The Orchard
I have been quite baffled by the last few books I have read by Peter Heller. His earlier books had a plot, an arc, and a conclusion, if not the perfect resolution, and then I ran up against two or three that just seemed to…stop. They felt unfinished—they seemed confusing as to his intentions in writing them, and I was disappointed, because he is so gifted in his ability to capture the beauty of the natural world through his characters’ eyes that I will read nearly anything he writes, but…finally, in The Orchard, there is a cohesive story with a beginning, a middle, and an ending, even if they are slight and still take second place to his descriptive passages.

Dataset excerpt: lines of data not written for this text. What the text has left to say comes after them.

Definition prepareApplicationJSON (d : ApplicationData) : outcome jsonApplication.t :=
  applicationName ← assertString (Get d "application_name");
  connectionPolicy ← assertString (Get d "connection_policy");
  description ← assertString (Get d "description");
  parameters ← assertString (Get d "parameters");
  target ← assertString (Get d "target");
  pathsList ← assertSetList (Get d "paths");
  paths ← forRange
    (fun paths v =>
       m ← assertMap v;
       pTarget ← assertString (index m "target");
       pProgram ← assertString (index m "program");
       pWorkingDir ← assertString (index m "working_dir");
       mret (append paths (jsonApplicationPath.mk pTarget pProgram pWorkingDir)))
    pathsList None;
  globalDomainsList ← assertSetList (Get d "global_domains");
  globalDomains ←
    (if decide (0 < length globalDomainsList)%nat then
       globalDomainsSlice ← assertSlice (Get d "global_domains");
       forRange (fun globalDomains v => s ← assertString v; mret (append globalDomains s))
         globalDomainsSlice None
     else mret make);
  mret (jsonApplication.mk "" applicationName connectionPolicy description parameters
          target globalDomains paths None).
Lemma range_hosts_outcome i pname entries s :
  is_Some (ls_backends s !! pname) ->
  (range_hosts i pname entries s).2
    = first_error (flat_map (entry_violations i) entries).
Proof.
  revert s. induction entries as [|[host addr] entries IH]; intros s [r Hr].
  - done.
  - cbn [range_hosts flat_map]. unfold entry_violations at 1. cbn [fst snd].
    destruct (decide (host = "")) as [|Hh]; [done|].
    destruct (decide (addr = "")) as [|Ha]; [done|].
    rewrite Hr. cbn [app]. apply IH. cbn. eauto.
Qed.

Lemma range_hosts_Nil i pname entries s s' r :
  ls_backends s !! pname = Some r ->
  range_hosts i pname entries s = (s', Nil) ->
  s' = LoopState (ls_backends s)
         (alter (add_entries pname entries) r (ls_hostmaps s))
         (add_hosts (ls_hosts s) entries.*1) (ls_next s).
Proof.
  revert s. induction entries as [|[host addr] entries IH]; intros s Hr.
  - cbn. intros [= <-]. rewrite list_alter_id by done. by destruct s.
  - cbn [range_hosts].
    destruct (decide (host = "")) as [|Hh]; [done|].
    destruct (decide (addr = "")) as [|Ha]; [done|].
    rewrite Hr. intros Hrun. apply IH in Hrun; [|done].
    rewrite Hrun. cbn [ls_backends ls_hostmaps ls_hosts ls_next].
    f_equal. by rewrite list_alter_alter_eq.
Qed.

(** The host map built from the entries of [hosts], in whatever order
    they come, is the host map of the specification. *)
Lemma add_entries_lookup pname entries m host :
  NoDup entries.*1 ->
  add_entries pname entries m !! host =
    match list_to_map (M := gmap string string) entries !! host with
    | Some addr => Some (Backend (label pname host) addr)
    | None => m !! host
    end.
Proof.
  revert m. induction entries as [|[h a] entries IH]; intros m Hnd.
  - done.
  - cbn [add_entries foldl fst snd list_to_map]. cbn in Hnd.
    apply NoDup_cons in Hnd as [Hnotin Hnd].
    change (foldl _ ?m0 entries) with (add_entries pname entries m0).
    rewrite IH by done.
    destruct (decide (h = host)) as [->|Hne].
    + rewrite (not_elem_of_list_to_map_1 entries host) by done.
      cbn [list_to_map foldr uncurry fst snd]. by rewrite !lookup_insert_eq.
    + cbn [list_to_map foldr uncurry fst snd].
      by rewrite !lookup_insert_ne by done.
Qed.

Lemma add_hosts_elem hs new h :
  h ∈ add_hosts hs new <-> h ∈ hs \/ h ∈ new.
Proof.
  revert hs. induction new as [|x new IH]; intros hs; cbn [add_hosts foldl].
  - split; [by left|]. intros [?|?%elem_of_nil]; done.
  - change (foldl _ ?hs0 new) with (add_hosts hs0 new). rewrite IH.
    destruct (contains hs x) eqn:Hc.
    + apply contains_spec in Hc. rewrite elem_of_cons.
      split; [tauto|]. intros [?|[->|?]]; tauto.
    + rewrite elem_of_app, list_elem_of_singleton, elem_of_cons. tauto.
Qed.

Lemma add_hosts_NoDup hs new : NoDup hs -> NoDup (add_hosts hs new).
Proof.
  revert hs. induction new as [|x new IH]; intros hs Hnd; [done|].
  cbn [add_hosts foldl]. apply IH.
  destruct (contains hs x) eqn:Hc; [done|].
  apply NoDup_app. split; [done|]. split; [|apply NoDup_singleton].
  intros y Hy ->%list_elem_of_singleton.
  apply contains_spec in Hy. congruence.
Qed.

Lemma add_hosts_app hs new1 new2 :
  add_hosts hs (new1 ++ new2) = add_hosts (add_hosts hs new1) new2.
Proof. apply foldl_app. Qed.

The book is a coming-of-age story told from the viewpoint of Frith, now in her 30s but looking back on her life from about age 12 onward. Her mother, Hayley, a renowed translator of the work of poets from the Tang Dynasty, walks away from her heroin-addicted husband and her career at a Denver university to set up house in a rustic cabin in the quiet hills of the Green Mountains of Vermont to raise her child. She and Frith move there when Frith is seven, and live a life that is both idyllic and hand-to-mouth, making a perilous living from selling the apples from their orchard and the syrup made from the maple trees they tap each year while thoroughly immersing themselves in the pleasure of vanishing into the pines.
The book is a combination of in-the-moment narrative with reminiscence, and is punctuated by some of the simple but transcendentally beautiful poems of Li Xue, translated by Hayley, as well as some poems that may have been Hayley’s own.
Hayley and Frith’s story starts out slowly, but builds to a deeply emotional climax. It’s all about the love of family, the joy of friendship, the experience of doing work that is fulfilling, and the quiet and perceptive appreciation of the natural world. This is not a book like some of Heller’s that are action-packed adventures with a bucolic setting; rather, it is a heartfelt exploration of humanity.
There were many slightly disappointed reviews of this book on Goodreads as being too simple, too slow-paced, not based in reality. It’s hard, sometimes, when you have come to expect a certain thing from an author, to receive something else; but Heller is almost always surprising, and I felt this one accomplished what was intended in a way that was both relatable and evocative.